An unusual form of succulent, snake plants have become an indoor trend over the past couple of years. “There are many plants that have been proven to purify the air,” says Richard Cheshire, plant doctor at Patch Plants. “Snake plants are recommended by NASA for their air-purifying qualities and are known to remove toxins and release oxygen at night.”

It’s this reverse photosynthesis (releasing oxygen at night, instead of carbon dioxide like most other plants) that means it’s okay to have Snake plants in the bedroom. It is for this reason that it has also earned the dubious reputation of an “anti-snoring” herb.

If you sleep with a snorer, give it a try. The worst that can happen is that you both breathe better and your room looks and feels cooler too.


devil's ivy

(Image credit: Leaf Envy)

“Devil’s Ivy, aka Golden Pothos, is known to remove formaldehyde, xylene, toluene, benzene, and carbon monoxide,” says Richard de Patch. “These smart plants can also survive almost anywhere. Just keep them out of direct sunlight or full shade and use the finger dip test to see when they need a drink. To make them even happier, feed them once a month in spring and summer.

If you’ve recently decorated, bought new furniture, or live on a busy main road, it’s worth having a few of these plants dotted around your home.

Due to its hardy characteristics and low maintenance requirements, devil’s ivy is one of the best houseplants for beginners. So if you’re not already a plant parent, this is a good place to start.


Kentia Palm

(Image credit: Leaf Envy)

There’s an elegance to the palm trees reminiscent of the Art Deco era and grand cafes of yore. This is one of the reasons for their renewed popularity in modern interiors. This decorator’s favorite was also in the office.
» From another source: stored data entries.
Definition marshalPDF (p : PDFConfig) : result JSON :=
  match marshalFloat64 (MarginTop p) with Err e => Err e | Ok top =>
  match marshalFloat64 (MarginBottom p) with Err e => Err e | Ok bottom =>
  match marshalFloat64 (MarginLeft p) with Err e => Err e | Ok mleft =>
  match marshalFloat64 (MarginRight p) with Err e => Err e | Ok mright =>
  match marshalFloat64 (FontSize p) with Err e => Err e | Ok size =>
    Ok (JObject
          [("margin_top", top); ("margin_bottom", bottom);
           ("margin_left", mleft); ("margin_right", mright);
           ("font_family", marshalString (FontFamily p));
           ("font_size", size);
           ("header_color", marshalColor (HeaderColor p));
           ("content_color", marshalColor (ContentColor p))])
  end end end end end.

Definition Marshal (c : Config) : result JSON :=
  match marshalPDF (PDF c) with
  | Err e => Err e
  | Ok pdf => Ok (JObject [("header", marshalHeader (Header c)); ("pdf", pdf)])
  end.

(** The file system, as far as this package uses it: the files by path
    (the paths of which [os.Stat] does not say that they do not exist),
    each with the document that its bytes are ([None] when they are not
    JSON), and the errors, if any, with which
    [os.MkdirAll(filepath.Dir(path), 0755)], [os.WriteFile(path, ...)] and
    [os.ReadFile(path)] answer for a path; a file that exists need not be
    readable. *)
Record FileSystem := mkFileSystem {
  files : gmap string (option JSON);
  mkdirAllError : string -> option string;
  writeFileError : string -> option string;
  readFileError : string -> option string
}.

(** [Load] loads configuration from file or returns default if file
    doesn't exist. *)
Definition Load (fs : FileSystem) (configPath : string) : result Config :=
  if String.eqb configPath "" then Ok DefaultConfig
  else
    match files fs !! configPath with
    | None => Err ("configuration file not found: " ++ configPath)
    | Some data =>
        match readFileError fs configPath with
        | Some err => Err ("failed to read configuration file: " ++ err)
        | None =>
            match Unmarshal data zeroConfig with
            | Err err => Err ("failed to parse configuration file: " ++ err)
            | Ok config =>
                match Validate config with
                | Some err => Err ("invalid configuration: " ++ err)
                | None => Ok config
                end
            end
        end
    end.

(** [Save] saves the configuration to a file: the error, if any, and the
    file system afterwards. *)
Definition Save (c : Config) (configPath : string) (fs : FileSystem)
    : option string * FileSystem :=
  match mkdirAllError fs configPath with
  | Some err => (Some ("failed to create config directory: " ++ err), fs)
  | None =>
      match Marshal c with
      | Err err => (Some ("failed to marshal configuration: " ++ err), fs)
      | Ok data =>
          match writeFileError fs configPath with
          | Some err =>
              (Some ("failed to write configuration file: " ++ err), fs)
          | None =>
              (None,
               mkFileSystem (<[configPath := Some data]> (files fs))
                 (mkdirAllError fs) (writeFileError fs) (readFileError fs))
          end
      end
  end.

End Json.

End Config.


(** ** Package [text/template] (Go standard library)

    The templates that consist of text and of actions [{{.name}}], a field
    of the data, with optional blanks inside the delimiters; [name] is made
    of ASCII letters, digits and underscores and does not start with a
    digit.  A template with any other action is [Unsupported]. *)

Module Template.

Import Strings.

Inductive Item :=
| ItemText (text : string)
| ItemAction (body : string).

Definition isChar (c : ascii) (n : N) : bool := (byte c =? n)%N.

(** The lexer: text up to the next ["{{"], then an action up to the next
    ["}}"]; [None] when an action is not closed. *)
Fixpoint lex (inAction : bool) (cur : string) (s : string) : option (list Item) :=
  match s with
  | EmptyString => if inAction then None else Some [ItemText cur]
  | String c r =>
      match r with
      | String d r' =>
          if negb inAction && isChar c 123 && isChar d 123 then
            option_map (cons (ItemText cur)) (lex true "" r')
          else if inAction && isChar c 125 && isChar d 125 then
            option_map (cons (ItemAction cur)) (lex false "" r')
          else lex inAction (cur ++ String c "") r
      | EmptyString => lex inAction (cur ++ String c "") r
      end
  end.

(** The blanks of the lexer inside an action. *)
Definition isBlank (c : ascii) : bool :=
  isChar c 32 || isChar c 9 || isChar c 13 || isChar c 10.

Fixpoint dropBlanks (s : list ascii) : list ascii :=
  match s with
  | c :: r => if isBlank c then dropBlanks r else s
  | [] => []
  end.

Definition isLetter (c : ascii) : bool :=
  let n := byte c in
  ((65 <=? n) && (n <=? 90) || (97 <=? n) && (n <=? 122) || (n =? 95))%N.

Definition isDigit (c : ascii) : bool :=
  ((48 <=? byte c) && (byte c <=? 57))%N.

(** The name of the field when the body of an action is [.name]. *)
Definition fieldName (body : string) : option string :=
  match rev (dropBlanks (rev (dropBlanks (list_ascii_of_string body)))) with
  | dot :: c :: name =>
      if isChar dot 46 && isLetter c
         && forallb (fun x => isLetter x || isDigit x) name
      then Some (string_of_list_ascii (c :: name))
      else None
  | _ => None
  end.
“The Kentia palm is one of the most versatile plants around and its tall, succulent stems and long, glossy green leaves fan out to make quite the impression,” says Maddie of The Stem. ‘The Kentia can handle light shade and humid conditions. It likes to be misted regularly, so nearby showers and baths are great for keeping the foliage cool and airy. It is also another excellent plant for removing pollutants from the air.


Peace lilies, English ivy, devil’s ivy (Golden Pothos), snakes, dragon trees and weeping fig were among the plants in the NASA study that eliminated toxins, such as benzene, formaldehyde, trichloroethlyne. These carcinogenic chemicals are commonly found in solvents, ink, lacquers, adhesives, particle board, plastics and fire retardants.

Basically many of the products you could use if you are doing home renovations. If so, it might be worth including these indoor plants in your finished room scheme. As much for their air-purifying properties as for their attractiveness.

You can also consider clay plaster walls, oiled FSC wood floors and other breathable or non-toxic finishes in your project.